Dose escalation of busulfan with pentoxifylline and ciprofloxacin in patients with breast cancer undergoing autologous transplants.

OBJECTIVE

There is evidence that pentoxifylline (PTX) and ciprofloxacin (Cipro) may protect patients from the effects of chemotherapy and radiation, which could allow further drug dose escalation. This study was conducted to determine whether oral and intravenous (IV) PTX and Cipro permits increased dose levels of oral busulfan (BU) with a fixed dose of IV cyclophosphamide (CY) in patients with breast cancer receiving autologous or syngeneic hematopoetic cell transplantation.

METHODS

Sixty-seven patients received PTX and Cipro with CY of 150 mg/kg and escalating doses of BU. The BU dosing began at 15 mg/kg, escalating in 1 mg/kg increments in groups of 4 patients. If no grade 3 or 4 regimen- related toxicities (RRT) were observed, the next 4 patients were treated at a higher dose.

RESULTS

Excessive RRT was not observed until BU 21 mg/kg was reached. Two patients at this dose level had RRTs and their BU steady-state concentration (Css) were 1,414 and 1,545 ng/ml.
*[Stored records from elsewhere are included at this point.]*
Section Matcher.
(** [re.IGNORECASE] *)
Variable ignorecase : bool.
Context {A : Type}.

Definition fold_case (s : string) : string :=
  if ignorecase then lower s else s.

Fixpoint lit_k (w s : string) : option string :=
  match w, s with
  | EmptyString, _ => Some s
  | String a w', String b s' =>
      if Ascii.eqb (if ignorecase then lower_char a else a)
                   (if ignorecase then lower_char b else b)
      then lit_k w' s' else None
  | String _ _, EmptyString => None
  end.

Fixpoint star_k (p : ascii -> bool) (s : string) (k : string -> option A)
  : option A :=
  match s with
  | EmptyString => k s
  | String c s' =>
      if p c then
        match star_k p s' k with
        | Some a => Some a
        | None => k s
        end
      else k s
  end.

Fixpoint match_k (r : regex) (s : string) (g : option string)
         (k : string -> option string -> option A) : option A :=
  match r with
  | Lit w => match lit_k w s with Some s' => k s' g | None => None end
  | Cls p =>
      match s with
      | String c s' => if p c then k s' g else None
      | EmptyString => None
      end
  | Star p => star_k p s (fun s' => k s' g)
  | Seq r1 r2 => match_k r1 s g (fun s' g' => match_k r2 s' g' k)
  | Alt r1 r2 =>
      match match_k r1 s g k with
      | Some a => Some a
      | None => match_k r2 s g k
      end
  | Opt r1 =>
      match match_k r1 s g k with
      | Some a => Some a
      | None => k s g
      end
  | Group r1 => match_k r1 s g (fun s' _ => k s' (Some (consumed s s')))
  end.
End Matcher.

(** A match object: the text of group 0 and of group 1 when it took part. *)
Record Match := { group0 : string; group1 : option string }.

(** [re.match]: a match anchored at the start of [s]. *)
Definition match_here (ic : bool) (r : regex) (s : string) : option Match :=
  match_k ic r s None (fun s' g => Some {| group0 := consumed s s'; group1 := g |}).

(** [re.search]: the leftmost position with a match. *)
Fixpoint search (ic : bool) (r : regex) (s : string) : option Match :=
  match match_here ic r s with
  | Some m => Some m
  | None =>
      match s with
      | EmptyString => None
      | String _ s' => search ic r s'
      end
  end.

(** [m.group(1)] of a pattern whose group 1 takes part in every match. *)
Definition group_1 (m : Match) : string :=
  match group1 m with Some g => g | None => EmptyString end.

(** The declarative reading of a pattern: the words it matches. *)
Inductive matches (ic : bool) : regex -> string -> Prop :=
| M_Lit w s : fold_case ic s = fold_case ic w -> matches ic (Lit w) s
| M_Cls p c : p c = true -> matches ic (Cls p) (String c EmptyString)
| M_Star p s : all_chars p s = true -> matches ic (Star p) s
| M_Seq r1 r2 s1 s2 :
    matches ic r1 s1 -> matches ic r2 s2 -> matches ic (Seq r1 r2) (s1 +:+ s2)
| M_AltL r1 r2 s : matches ic r1 s -> matches ic (Alt r1 r2) s
| M_AltR r1 r2 s : matches ic r2 s -> matches ic (Alt r1 r2) s
| M_OptNone r : matches ic (Opt r) EmptyString
| M_OptSome r s : matches ic r s -> matches ic (Opt r) s
| M_Group r s : matches ic r s -> matches ic (Group r) s.

End re.

(** ** Floating point ([float], [repr])

    A binary64 value that [float] can return on a digit string is either a
    non-negative finite number [m * 2^e] or infinity.  Conversions are done
    on exact rationals and rounded once, to nearest with ties to even, as
    IEEE 754 prescribes; [repr] prints the shortest decimal that reads back
    as the same value. *)

Module pyfloat.
Import pystr.

Inductive float : Type :=
| Finite (m e : Z)     (* m * 2^e, 0 <= m < 2^53, -1074 <= e *)
| Inf.

Definition round_half_even (num den : Z) : Z :=
  let q := num / den in
  let r := num mod den in
  if 2 * r <? den then q
  else if 2 * r =? den then (if Z.even q then q else q + 1)
  else q + 1.

(** The binary64 nearest to [num / den], for [0 <= num] and [0 < den]. *)
Definition of_ratio (num den : Z) : float :=
  if num =? 0 then Finite 0 (-1074)
  else
    let e0 := Z.log2 num - Z.log2 den - 52 in
    let below := num * 2 ^ Z.max 0 (- e0) <? 2 ^ 52 * den * 2 ^ Z.max 0 e0 in
    let e1 := if below then e0 - 1 else e0 in
    let e := Z.max e1 (-1074) in
    let m := round_half_even (num * 2 ^ Z.max 0 (- e)) (den * 2 ^ Z.max 0 e) in
    let e' := if m =? 2 ^ 53 then e + 1 else e in
    let m' := if m =? 2 ^ 53 then 2 ^ 52 else m in
    if 971 <? e' then Inf else Finite m' e'.

Definition eqb (x y : float) : bool :=
  match x, y with
  | Finite m1 e1, Finite m2 e2 => (m1 =? m2) && ((m1 =? 0) || (e1 =? e2))
  | Inf, Inf => true
  | _, _ => false
  end.

(** [float(n)] for a non-negative [int]. *)
Definition of_Z (n : Z) : float := of_ratio n 1.

(** [x + y] *)
Definition add (x y : float) : float :=
  match x, y with
  | Finite m1 e1, Finite m2 e2 =>
      let e := Z.min e1 e2 in
      let sum := m1 * 2 ^ (e1 - e) + m2 * 2 ^ (e2 - e) in
      of_ratio (sum * 2 ^ Z.max 0 e) (2 ^ Z.max 0 (- e))
  | _, _ => Inf
  end.

Definition digit_value (c : ascii) : Z := code c - 48.

Fixpoint digits_value (acc : Z) (s : string) : Z :=
  match s with
  | EmptyString => acc
  | String c s' => digits_value (acc * 10 + digit_value c) s'
  end.

(** [float(s)] for [s] of the shape [\d+(?:\.\d+)?]. *)
Definition of_string (s : string) : float :=
  let '(ip, rest) := break (Ascii.eqb ".") s in
  let fp := match rest with String _ f => f | EmptyString => EmptyString end in
  of_ratio (digits_value 0 (ip +:+ fp)) (10 ^ Z.of_nat (String.length fp)).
At a BU dose of 20 mg/kg , average BU Css 1,280 ng/ml, 0/4 had RRT. Among 10 patients who had BU Css targeted to 1,350 ng/ml, RRTs occurred in 2 (20%).

CONCLUSIONS

In this preliminary study with PTX and Cipro, the maximum tolerated dose of BU that can be given with CY (150 mg/kg) was 20 mg/kg, a BU Css of approximately 1,300 ng/ml. A randomized trial is necessary to determine whether PTX and Cipro reduce the toxicities of this regimen.